L'errore da non fare
Non cuocere le castagne a fuoco vivo perché la cottura troppo veloce non le ammorbidisce abbastanza e il sugo rimane granuloso. La cottura lenta e dolce è quello che trasforma la castagna in una crema naturale. Inoltre, evita di salare il brodo prima della cottura delle castagne: sale solo alla fine quando regoli il gusto, perché il brodo rimpicciolisce le castagne se troppo salato.
I nostri consigli
- Il sugo si conserva in frigorifero per 3 giorni in un contenitore sigillato. Riscaldalo a bagnomaria aggiungendo un cucchiaio d'acqua o brodo tiepido, mai direttamente sul fuoco dove rischia di attaccarsi.

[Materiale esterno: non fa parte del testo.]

(** One event of weight sum 1, a hundred effective injections. *)
Lemma log_likelihood_combination_witness :
  let hl := with_sum_weights (Fin 1) in
  no_gate_fires hl = true
  /\ fst (log_likelihood hl)
     = sanitize (log_likeli_spec true [Fin 1] 1 (Fin 1) (Fin 1) (Fin 1)).
Proof.
  intros hl.
  assert (G : no_gate_fires hl = true).
  { unfold no_gate_fires, gate_INJ, gate_PE, gate_variance. cbn. rdecide.
    reflexivity. }
  split; [exact G|].
  exact (proj2 (log_likelihood_combination hl G)).
Defined.

End likelihood_examples.

(** ** Arrays and masks *)

Section array_properties.
Import priors entrywise.

Lemma map2_map {A B C D} (f : B -> C -> D) (g : A -> B) (h : A -> C)
    (x : list A) :
  map2 f (map g x) (map h x) = map (fun xi => f (g xi) (h xi)) x.
Proof. induction x as [|xi x IH]; simpl; [reflexivity | now rewrite IH]. Qed.

Lemma map2_length {A B C} (f : A -> B -> C) (a : list A) (b : list B) :
  length a = length b -> length (map2 f a b) = length a.
Proof.
  revert b. induction a as [|x a IH]; intros [|y b] H; simpl in *;
    try reflexivity; try discriminate.
  f_equal. apply IH. now injection H.
Qed.

Lemma select_map (g : float -> float) (m : float -> bool) (x : array) :
  select (map g x) (map m x) = map g (filter m x).
Proof.
  induction x as [|xi x IH]; simpl; [reflexivity|].
  destruct (m xi); simpl; now rewrite IH.
Qed.

Lemma count_true_map (m : float -> bool) (x : array) :
  count_true (map m x) = length (filter m x).
Proof.
  unfold count_true. induction x as [|xi x IH]; simpl; [reflexivity|].
  destruct (m xi); simpl; now rewrite IH.
Qed.
Lemma next_book_cases idx :
  ((Z.of_nat idx <? Z.of_nat (length NEW_TESTAMENT) - 1) = true /\
   exists nb, book_at (idx + 1) = Ok nb /\ next_book idx = Some nb) \/
  ((Z.of_nat idx <? Z.of_nat (length NEW_TESTAMENT) - 1) = false /\
   next_book idx = None).
Proof.
  unfold next_book, book_at. rewrite Nat.add_1_r.
  destruct (Z.ltb_spec (Z.of_nat idx) (Z.of_nat (length NEW_TESTAMENT) - 1)) as [Hlt|Hge].
  - left. split; [done |].
    destruct (lookup_lt_is_Some_2 NEW_TESTAMENT (S idx)) as [nb Hnb]; [lia |].
    exists nb. by rewrite Hnb.
  - right. split; [done |]. apply lookup_ge_None. lia.
Qed.

Lemma prev_book_cases idx :
  (idx < length NEW_TESTAMENT)%nat ->
  ((Z.of_nat idx >? 0) = true /\
   exists pb, book_at (idx - 1) = Ok pb /\ prev_book idx = Some pb) \/
  ((Z.of_nat idx >? 0) = false /\ idx = 0%nat /\ prev_book idx = None).
Proof.
  intros Hlt. unfold prev_book, book_at. destruct idx as [|i].
  - right. done.
  - left. split; [apply Z.gtb_lt; lia |]. cbn [Nat.sub]. rewrite Nat.sub_0_r.
    destruct (lookup_lt_is_Some_2 NEW_TESTAMENT i) as [pb Hpb]; [lia |].
    exists pb. by rewrite Hpb.
Qed.

(** Rewrites the first lines of [navigate_verse] for a resolved book. *)
Ltac nav_start Hres :=
  let Hb := fresh "Hb" in
  pose proof (proj1 Hres) as Hb;
  unfold navigate, navigate_verse;
  rewrite (locate_book_resolves _ _ _ Hres);
  cbn [mbind result_bind String.eqb Ascii.eqb Bool.eqb];
  rewrite ?(number_name_resolved _ _ Hb).

(** ** The four directives on a resolved book *)

Section Directives.

Variable rows : Z -> list row.
Variables (cb : pyval) (idx : nat) (b : book).
Hypothesis Hres : resolves cb idx b.
Variables c v : Z.
(** * Contour: name hasher, route visitor, resource caches, discovery server

  A shallow embedding of the parts of the Contour ingress controller that
  its specification makes testable, with the properties proved or refuted
  against the Go sources:

  - [internal/envoy/translator.go] : [hashname], [truncate], [addIngress],
                                     and the rest of the translator:
                                     [addService], [addEndpoints], their
                                     removals, [OnAdd], [OnUpdate], [OnDelete];
  - [internal/route/visitor.go]    : [hashname], [longestRouteFirst],
                                     [actionroute], [Visitor.Visit];
  - [internal/contour/adapter.go], [internal/contour/k8s.go] :
                                     the ingress-class filter, [OnAdd],
                                     [OnUpdate], [OnDelete], and
                                     [calculateIngressRouteMetric];
  - the virtual host cache file    : [getRequestTimeout], [longestRouteFirst],
                                     [pathToRouteMatch], [recomputevhost];
  - the resource cache file        : [clusterCache.Add], [Remove], [Values];
  - the three generations of the gRPC server : [fetch] and [stream].

  Go strings are byte strings: they are modelled by [string], whose
  characters are bytes, [len] is [String.length], and the comparison
  operators are the byte-wise lexicographic ones of [String.compare].
  Go [int] is modelled by [Z]; where a counter can leave the 64-bit range
  the wrap-around is written out.  A run-time panic (slice bounds out of
  range) is the result [None]. *)

From Stdlib Require Import ZArith Lia List Ascii String Sorted Permutation.
From stdpp Require Import gmap strings pretty sorting.
Lemma Qround2_0 : Qround2 0 == 0.
Proof. reflexivity. Qed.


Lemma Qround2_zero x : x == 0 -> Qround2 x == 0.
Proof.
  intros H. apply Qle_antisym.
  - rewrite <- Qround2_0. apply Qround2_mono. lra.
  - rewrite <- Qround2_0. apply Qround2_mono. lra.
Qed.

Lemma Qround2_near x :
  Qround2 x - (1 # 200) <= x <= Qround2 x + (1 # 200).
Proof.
  unfold Qround2.
  pose proof (round_half_even_near (x * 100)) as [H1 H2].
  set (k := inject_Z (round_half_even (x * 100))) in *.
  change (k / 100) with (k * (1 # 100)).
  split; lra.
Qed.

(** Rounding a difference and subtracting the rounded terms differ by at
    most one cent. *)
Lemma Qround2_sub x y :
  Qabs (Qround2 (x - y) - (Qround2 x - Qround2 y)) <= 1 # 100.
Proof.
  unfold Qround2.
  pose proof (round_half_even_near ((x - y) * 100)) as [Hc1 Hc2].
  pose proof (round_half_even_near (x * 100)) as [Hx1 Hx2].
  pose proof (round_half_even_near (y * 100)) as [Hy1 Hy2].
  set (kc := round_half_even ((x - y) * 100)) in *.
  set (kx := round_half_even (x * 100)) in *.
  set (ky := round_half_even (y * 100)) in *.
  assert (inject_Z (kc - kx + ky) == inject_Z kc - inject_Z kx + inject_Z ky)
    as Ez.
  { unfold Z.sub. rewrite !inject_Z_plus, !inject_Z_opp. ring. }
  assert (- 2 < kc - kx + ky < 2)%Z as Hz.
  { split; rewrite Zlt_Qlt, Ez.
    - change (inject_Z (-2)) with (- (2 # 1)). lra.
    - change (inject_Z 2) with (2 # 1). lra. }
  assert (- 1 <= kc - kx + ky <= 1)%Z as Hz' by lia.
  destruct Hz' as [Hl Hu]. rewrite Zle_Qle, Ez in Hl, Hu.
  change (inject_Z (-1)) with (- (1 # 1)) in Hl.
  change (inject_Z 1) with (1 # 1) in Hu.
  apply Qabs_Qle_condition.
  change (inject_Z kc / 100) with (inject_Z kc * (1 # 100)).
  change (inject_Z kx / 100) with (inject_Z kx * (1 # 100)).
  change (inject_Z ky / 100) with (inject_Z ky * (1 # 100)).
  split; lra.
Qed.
(** [_trim_messages_with_estimated_tokens]; the share of the text that was
    kept is only computed for the log, by a division by [len(text)] *)
Definition _trim_messages_with_estimated_tokens (text system_prompt : string)
    (max_input_tokens : Z) : outcome (string * bool) :=
  let available_chars := available_chars system_prompt max_input_tokens in
  if (len text <=? available_chars)%Z then Value (text, false)
  else
    let relationships := split PyStr.nl text in
    let trimmed_text := keep_relationships relationships [] 0%Z available_chars in
    let result := PyStr.join (PyStr.chr PyStr.nl) trimmed_text in
    let result :=
      if (len result + len warning <=? available_chars)%Z then result +:+ warning
      else result in
    if (len text =? 0)%Z
    then Raise (OtherException "ZeroDivisionError" "division by zero")
    else Value (result, true).

(** *** With a tokenizer *)

Record ChatMessage := { chat_role : string; chat_content : string }.

(** the message objects, by address; a list of messages is a list of
    addresses *)
Definition heap : Type := list ChatMessage.

Section Tokenizer.

(** the tokenizer of the model: [tokenize] and [convert_tokens_to_string] *)
Context {token : Type}
        (tokenize : string -> list token)
        (convert_tokens_to_string : list token -> string).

- Se prepari il sugo con castagne secche, la consistenza finale sarà un po' più densa e il sapore più concentrato. In questo caso riduci il brodo a 800 ml e aggiungi meno burro se lo preferisci meno ricco.
- Una variante tradizionale prevede di aggiungere al sugo finito un pizzico di noce moscata grattugiata fresca e qualche foglia di salvia fresca durante la cottura, per un aroma ancora più profumato.
- Abbina il sugo con pasta integrale per un piatto più completo di fibre, oppure su pasta all'uovo classica come tagliatelle e pappardelle che raccolgono bene la densità del sugo.
Quando prepararla
Il sugo di castagne è una ricetta squisitamente autunnale, da settembre a novembre quando le castagne fresche sono reperibili e il mercato offre le migliori. Durante l'inverno puoi prepararlo ugualmente con castagne secche, che mantengono bene il loro sapore dolce. Perfetto per cene in famiglia quando il tempo si raffredda e la pasta richiede salse più sostanziate e profumate.
Domande frequenti
- Posso usare le castagne già sbucciate in scatola? Sì, purché non siano zuccherate. Accorcia la cottura a 15-20 minuti perché sono già parzialmente cotte. Scola bene il liquido prima di aggiungerle al sugo.
- Il sugo è adatto ai bambini? Completamente. Le castagne sono digeribili e il sugo è naturalmente dolce. Regola il pepe secondo il palato del bambino.
- Posso congelare il sugo? Sì, conservalo in un contenitore per freezer per fino a 2 mesi. Scongela in frigorifero la notte prima e riscalda dolcemente a bagnomaria.
- Che tipo di pasta si abbina meglio? Le tagliatelle larghe e le pappardelle raccolgono il sugo denso molto bene. Vanno bene anche penne e fusilli per chi preferisce la pasta corta.